O reconhecimento espontâneo de paternidade, ainda que feito por piedade, é irrevogável, mesmo que haja eventual arrependimento posterior. Com base nesse entendimento, a 4ª Turma do STJ restabeleceu sentença que havia julgado improcedente o pedido de anulação de registro de paternidade proposto por um dos herdeiros de genitor falecido.
Os ministros entenderam que “a existência de relação socioafetiva e a voluntariedade no reconhecimento são elementos suficientes para a comprovação do vínculo parental”.
O ministro relator, Luis Felipe Salomão, esclareceu que a adoção conhecida como “à brasileira”, embora à margem do ordenamento jurídico, não configura negócio jurídico sujeito a livre distrato quando a ação criar vínculo socioafetivo entre o pai e o filho registrado.

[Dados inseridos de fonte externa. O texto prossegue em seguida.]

(** * Hosts *)

Definition ingress_host (ing : Ingress) (h : string) : Prop :=
  h <> "" /\ (h ∈ ing_rule_hosts ing \/ exists hosts, hosts ∈ ing_tls_hosts ing /\ h ∈ hosts).

(** [seen] is the set of the collected domains, which are distinct and come
    from [hs]. *)
Definition hosts_inv (hs : list string) (st : gset string * list string) : Prop :=
  NoDup st.2 /\ (forall h, h ∈ st.1 <-> h ∈ st.2) /\ (forall h, h ∈ st.2 <-> h <> "" /\ h ∈ hs).

Lemma add_host_inv hs st h : hosts_inv hs st -> hosts_inv (hs ++ [h]) (add_host st h).
Proof.
  destruct st as [seen domains]. intros (Hnd & Hseen & Hin). unfold add_host, hosts_inv in *. simpl in *.
  case_decide as Hh; simpl; (split; [|split]).
  - apply NoDup_app. split; [done|]. split; [|apply NoDup_singleton].
    intros h' Hd ->%list_elem_of_singleton. apply Hseen in Hd. tauto.
  - intros h'. rewrite elem_of_union, elem_of_app, elem_of_singleton, list_elem_of_singleton, Hseen. tauto.
  - intros h'. rewrite !elem_of_app, !list_elem_of_singleton, Hin. split; [|tauto].
    intros [[? ?]| ->]; tauto.
  - done.
  - done.
  - intros h'. rewrite elem_of_app, list_elem_of_singleton, Hin. split; [tauto|].
    intros [Hne [Hi| ->]]; [tauto|]. split; [done|].
    assert (h ∈ seen) as Hs by (apply dec_stable; tauto). apply Hseen, Hin in Hs. tauto.
Qed.

Lemma add_hosts_inv hs hs' st : hosts_inv hs st -> hosts_inv (hs ++ hs') (foldl add_host st hs').
Proof.
  revert hs st. induction hs' as [|h hs' IH]; intros hs st Hst; simpl; [by rewrite app_nil_r|].
  rewrite (app_assoc hs [h] hs' : hs ++ h :: hs' = (hs ++ [h]) ++ hs'). by apply IH, add_host_inv.
Qed.

Lemma add_tls_inv hs tls st :
  hosts_inv hs st -> hosts_inv (hs ++ concat tls) (foldl (foldl add_host) st tls).
Proof.
  revert hs st. induction tls as [|t tls IH]; intros hs st Hst; simpl; [by rewrite app_nil_r|].
  rewrite app_assoc. by apply IH, add_hosts_inv.
Qed.

Lemma elem_of_concat {A} (x : A) ls : x ∈ concat ls <-> exists l, l ∈ ls /\ x ∈ l.
Proof.
  induction ls as [|l ls IH]; simpl.
  - setoid_rewrite elem_of_nil. naive_solver.
  - rewrite elem_of_app, IH. setoid_rewrite elem_of_cons. naive_solver.
Qed.

Lemma ingressDomains_inv ing :
  NoDup (ingressDomains ing) /\ forall h, h ∈ ingressDomains ing <-> ingress_host ing h.
Proof.
  assert (hosts_inv [] (∅, [])) as H0.
  { split; [constructor|]. split; intros h; set_solver. }
  apply (add_hosts_inv _ (ing_rule_hosts ing)), (add_tls_inv _ (ing_tls_hosts ing)) in H0.
  unfold ingressDomains. destruct H0 as (Hnd & _ & Hin). split; [by rewrite sort_Strings_perm|].
  intros h. rewrite elem_of_sort_Strings, Hin.
  unfold ingress_host. by rewrite app_nil_l, elem_of_app, elem_of_concat.
Qed.

(** the domains of an Ingress are exactly its non-empty hosts, of the rules
    and of the TLS entries, each once, in byte-wise order. *)
Theorem ingressDomains_spec ing :
  NoDup (ingressDomains ing) /\ StronglySorted String.le (ingressDomains ing) /\
  forall h, h ∈ ingressDomains ing <-> ingress_host ing h.
Proof.
  split; [apply ingressDomains_inv|]. split; [apply sort_Strings_sorted|apply ingressDomains_inv].
Qed.

(** * Rules *)

(** The rule that the annotation [k] of an Ingress with these domains declares:
    its JSON object with the domain replaced. *)
Definition declares (ing : Ingress) (domains : list string) (k : string) (r : accessRule) : Prop :=
  exists v m policy,
    ing_annotations ing !! k = Some v /\ Unmarshal v = Ok (Some m) /\
    m !! "policy" = Some (VStr policy) /\ policy ∈ ["bypass"; "one_factor"; "two_factor"; "deny"] /\
    ar_rule r = <["domain" := VArr (VStr <$> domains)]> m /\
    ar_resourceLen r = resourceLen m /\
    (ar_wildcard r = true <-> exists d, d ∈ domains /\ HasPrefix d "*" = true) /\
    ar_key r = default "" (head domains) +:+ "/" +:+ om_Namespace (ing_meta ing) +:+ "/"
               +:+ om_Name (ing_meta ing) +:+ "/" +:+ k.

Lemma validPolicies_spec policy :
  default false (validPolicies !! policy) = true <->
  policy ∈ ["bypass"; "one_factor"; "two_factor"; "deny"].
Proof.
  unfold validPolicies. rewrite !elem_of_cons, elem_of_nil.
  repeat match goal with |- context [<[?k := _]> _ !! policy] =>
    destruct (decide (policy = k)) as [->|?];
      [rewrite lookup_insert_eq; simpl; tauto|rewrite lookup_insert_ne by done] end.
  destruct (decide (policy = "deny")) as [->|?].
  - rewrite lookup_singleton_eq. simpl. tauto.
  - rewrite lookup_singleton_ne by done. simpl. intuition congruence.
Qed.

Lemma resourceLen_domain m v : resourceLen (<["domain" := v]> m) = resourceLen m.
Proof. unfold resourceLen. by rewrite lookup_insert_ne. Qed.

Lemma existsb_elem {A} (f : A -> bool) l : existsb f l = true <-> exists x, x ∈ l /\ f x = true.
Proof. rewrite existsb_exists. by setoid_rewrite <- list_elem_of_In. Qed.

Lemma as_string_Some (o : option any) s : default "" (as_string o) = s -> s <> "" -> o = Some (VStr s).
Proof. by destruct o as [[]|]; simpl; intros; subst. Qed.

Lemma declares_unique ing domains k r r' :
  declares ing domains k r -> declares ing domains k r' -> r = r'.
Proof.
  intros (v & m & p & Hv & Hu & _ & _ & Hr & Hl & Hw & Hk) (v' & m' & p' & Hv' & Hu' & _ & _ & Hr' & Hl' & Hw' & Hk').
  rewrite Hv in Hv'. simplify_eq. rewrite Hu in Hu'. simplify_eq.
  destruct r as [rl w key rule], r' as [rl' w' key' rule']; simpl in *; subst. f_equal.
  apply eq_bool_prop_intro. by rewrite !Is_true_true, Hw, Hw'.
Qed.

Section rule_lemmas.
Context `{MapRange}.

(** A round of the loop never panics, and appends the declared rule. *)
Lemma annotation_rule_spec ing domains k :
  is_Some (ing_annotations ing !! k) ->
  exists r, annotation_rule ing domains k = Ok r /\
    forall r', r = Some r' <-> declares ing domains k r'.
Proof.
  intros [v Hv]. unfold annotation_rule, annotation. rewrite Hv. simpl.
  destruct (Unmarshal v) as [m|e|p] eqn:Eu; [|eexists; split; [done|]|].
  2:{ split; [done|]. intros (v' & m & policy & Hv' & Hu & _). congruence. }
  2:{ exfalso. revert Eu. apply Unmarshal_no_panic. }
  destruct (default false (validPolicies !! default "" (as_string (content m !! "policy")))) eqn:Ep.
  - apply validPolicies_spec in Ep.
    assert (content m !! "policy" = Some (VStr (default "" (as_string (content m !! "policy"))))) as Hp.
    { apply as_string_Some; [done|]. intros E. rewrite E, !elem_of_cons, elem_of_nil in Ep.
      intuition discriminate. }
    destruct m as [m|]; [|by simpl in Hp; rewrite lookup_empty in Hp]. simpl in *.
    eexists. split; [done|]. intros r'. rewrite resourceLen_domain. split.
    + intros [= <-]. exists v, m, (default "" (as_string (m !! "policy"))).
      split_and!; try done. apply existsb_elem.
    + intros (v' & m' & policy & Hv' & Hu & Hpol & _ & Hr & Hl & Hw & Hk).
      rewrite Hv in Hv'. simplify_eq. rewrite Eu in Hu. simplify_eq.
      destruct r' as [rl w key rule]; simpl in *; subst. do 2 f_equal.
      apply eq_bool_prop_intro. by rewrite !Is_true_true, Hw, existsb_elem.
  - eexists. split; [done|]. split; [done|].
    intros (v' & m' & policy & Hv' & Hu & Hpol & Hval & _).
    rewrite Hv in Hv'. simplify_eq. rewrite Eu in Hu. simplify_eq. simpl in Ep.
    rewrite Hpol in Ep. simpl in Ep. apply validPolicies_spec in Hval. congruence.
Qed.

(** The keys of a loop that declare a rule, in order, with their rules. *)
Lemma annotation_rules_spec ing domains keys :
  Forall (fun k => is_Some (ing_annotations ing !! k)) keys ->
  exists ks rules, annotation_rules ing domains keys = Ok rules /\
    Forall2 (declares ing domains) ks rules /\ ks `sublist_of` keys /\
    forall k, k ∈ ks <-> k ∈ keys /\ exists r, declares ing domains k r.
Proof.
  induction 1 as [|k keys Hk _ (ks & rules & IHr & IHd & IHs & IHk)]; simpl.
  { exists [], []. split_and!; [done|constructor|constructor|]. setoid_rewrite elem_of_nil. naive_solver. }
  destruct (annotation_rule_spec ing domains k Hk) as ([r|] & -> & Hr); simpl; rewrite IHr; simpl.
  - exists (k :: ks), (r :: rules).
    assert (declares ing domains k r) by by apply Hr.
    split_and!; [done|by constructor|by constructor|].
    intros k'. rewrite !elem_of_cons, IHk. naive_solver.
  - exists ks, rules. split_and!; [done|done|by constructor|].
    intros k'. rewrite elem_of_cons, IHk. split; [tauto|].
    intros [[->|?] [r' Hr']]; [by apply Hr in Hr'|eauto].
Qed.

Lemma map_range_keys {V} (m : gmap string V) k : k ∈ (map_range m).*1 <-> is_Some (m !! k).
Proof.
  rewrite map_range_perm, list_elem_of_fmap. split.
  - intros ([k' v] & -> & Hm%elem_of_map_to_list). by exists v.
  - intros [v Hv]. exists (k, v). split; [done|]. by apply elem_of_map_to_list.
Qed.

Lemma map_range_NoDup {V} (m : gmap string V) : NoDup (map_range m).*1.
Proof. rewrite map_range_perm. apply NoDup_fst_map_to_list. Qed.

(** The rules of an Ingress, with the annotation keys that declare them. *)
Lemma ingressAccessRules_keys ing :
  exists ks rules, ingressAccessRules ing = Ok rules /\
    Forall2 (declares ing (ingressDomains ing)) ks rules /\
    NoDup ks /\ StronglySorted String.le ks /\
    forall k, k ∈ ks <-> isRuleAnnotation k = true /\ ingressDomains ing <> [] /\
                        exists r, declares ing (ingressDomains ing) k r.
Proof.
  unfold ingressAccessRules. case_decide as Hd.
  { exists [], []. split_and!; [done|constructor..|]. intros k. rewrite elem_of_nil. tauto. }
  set (keys := filter _ _).
  assert (forall k, k ∈ sort_Strings keys <-> isRuleAnnotation k = true /\ is_Some (ing_annotations ing !! k)) as Hkeys.
  { intros k. unfold keys. by rewrite elem_of_sort_Strings, list_elem_of_filter, map_range_keys. }
  destruct (annotation_rules_spec ing (ingressDomains ing) (sort_Strings keys)) as (ks & rules & E & Hf & Hs & Hk).
  { apply Forall_forall. intros k Hk%Hkeys. apply Hk. }
  exists ks, rules. split_and!; [done|done|..].
  - eapply sublist_NoDup; [|exact Hs]. rewrite sort_Strings_perm. apply NoDup_filter, map_range_NoDup.
  - eapply StronglySorted_sublist; [exact Hs|apply sort_Strings_sorted].
  - intros k. rewrite Hk, Hkeys. split; [tauto|]. intros (? & _ & r & Hr).
    split; [|by exists r]. split; [done|]. destruct Hr as (v & _ & _ & Hv & _). by exists v.
Qed.
End rule_lemmas.

(** The rules of an Ingress, which are always returned. *)
Definition rules_of `{MapRange} (ing : Ingress) : list accessRule :=
  match ingressAccessRules ing with Ok rules => rules | _ => [] end.

Lemma ingressAccessRules_Ok `{MapRange} ing : ingressAccessRules ing = Ok (rules_of ing).
Proof. unfold rules_of. by destruct (ingressAccessRules_keys ing) as (ks & rules & -> & _). Qed.

Lemma elem_of_rules_of `{MapRange} ing r :
  r ∈ rules_of ing <-> exists k, isRuleAnnotation k = true /\ ingressDomains ing <> [] /\
                                 declares ing (ingressDomains ing) k r.
Proof.
  destruct (ingressAccessRules_keys ing) as (ks & rules & E & Hf & _ & _ & Hk).
  unfold rules_of. rewrite E. split.
  - intros [i Hi]%list_elem_of_lookup. destruct (Forall2_lookup_r _ _ _ _ _ Hf Hi) as (k & Hki & Hd).
    apply list_elem_of_lookup_2, Hk in Hki. exists k. tauto.
  - intros (k & Hr & Hne & Hd). assert (k ∈ ks) as Hin by (apply Hk; eauto).
    apply list_elem_of_lookup in Hin as [i Hi].
    destruct (Forall2_lookup_l _ _ _ _ _ Hf Hi) as (r' & Hr' & Hd').
    apply list_elem_of_lookup_2 in Hr'. by rewrite (declares_unique _ _ _ _ _ Hd Hd').
Qed.

(** C23: an Ingress declares exactly its valid rules.  The call never panics.
    With no host there is no rule; otherwise the rules are those of the
    annotations that are rule annotations, parse as a JSON object and name a
    valid policy, one for each, in the order of the annotation keys; every rule
    is the annotation's object with its domain replaced by the hosts
    of the Ingress. *)
Theorem ingressAccessRules_spec `{MapRange} ing :
  exists rules, ingressAccessRules ing = Ok rules /\
    (forall r, r ∈ rules <-> exists k, isRuleAnnotation k = true /\ ingressDomains ing <> [] /\
                                       declares ing (ingressDomains ing) k r) /\
    exists ks, NoDup ks /\ StronglySorted String.le ks /\
      Forall2 (declares ing (ingressDomains ing)) ks rules.
Proof.
  exists (rules_of ing). split; [apply ingressAccessRules_Ok|]. split; [apply elem_of_rules_of|].
  destruct (ingressAccessRules_keys ing) as (ks & rules & E & Hf & Hnd & Hs & _).
  exists ks. unfold rules_of. by rewrite E.
Qed.

(** C22: an annotation cannot reach beyond its Ingress.  Whatever JSON an
    annotation holds, the domain of a generated rule is the list of hosts of the
    Ingress that carries it, none of them foreign; every other member is the
    annotation's, and the policy is one Authelia knows. *)
Theorem rule_confined `{MapRange} ing r :
  r ∈ rules_of ing ->
  exists domains policy,
    ar_rule r !! "domain" = Some (VArr (VStr <$> domains)) /\
    domains <> [] /\ Forall (ingress_host ing) domains /\
    ar_rule r !! "policy" = Some (VStr policy) /\
    policy ∈ ["bypass"; "one_factor"; "two_factor"; "deny"] /\
    exists k v m, ing_annotations ing !! k = Some v /\ isRuleAnnotation k = true /\
      Unmarshal v = Ok (Some m) /\ forall key, key <> "domain" -> ar_rule r !! key = m !! key.
Proof.
  intros (k & Hk & Hne & v & m & policy & Hv & Hu & Hp & Hpol & Hr & _)%elem_of_rules_of.
  exists (ingressDomains ing), policy. rewrite Hr.
  split; [by rewrite lookup_insert_eq|]. split; [done|]. split.
  { apply Forall_forall. intros h Hh. by apply ingressDomains_inv. }
  split; [by rewrite lookup_insert_ne|]. split; [done|]. exists k, v, m.
  split_and!; [done..|]. intros key Hkey. by rewrite lookup_insert_ne.
Qed.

Em relação ao caso analisado, Salomão salientou que o falecido fez o reconhecimento voluntário da paternidade, com posterior ratificação em testamento, sem que a questão biológica constituísse empecilho aos atos de registro. Para o relator, a situação não configura ofensa ao artigo 1.604do Código Civil, que proíbe o pedido de anulação de registro de nascimento, salvo em caso de erro ou falsidade de registro. (O número do processo não é informado em função do segredo de justiça).
Para entender o caso
Em ação de anulação de testamento e negatória de paternidade, o autor narrou que seu pai, falecido, havia deixado declaração testamental de que ele e dois gêmeos eram seus filhos legítimos.
Todavia, o requerente afirmou que seu pai estava sexualmente impotente desde alguns anos antes do nascimento dos gêmeos, em decorrência de cirurgia cerebral, e que teria escrito um bilhete no qual dizia que registrara os dois apenas por piedade.
O juiz de primeira instância negou o pedido de anulação por entender que o caso julgado se enquadrava na chamada “adoção à brasileira”,equivalente a um legítimo reconhecimento de filiação.
Em segundo grau, o TJ de São Paulo anulou a sentença e determinou a realização de perícia grafotécnica no bilhete atribuído ao falecido, além da verificação do vínculo biológico por meio de exame de DNA.
Os gêmeos e a mãe deles recorreram ao STJ com o argumento de que, como o falecido afirmou ter reconhecido a paternidade por piedade, não haveria mudança na situação de filiação caso a perícia grafotécnica e o exame de DNA comprovassem não ser mesmo ele o pai biológico.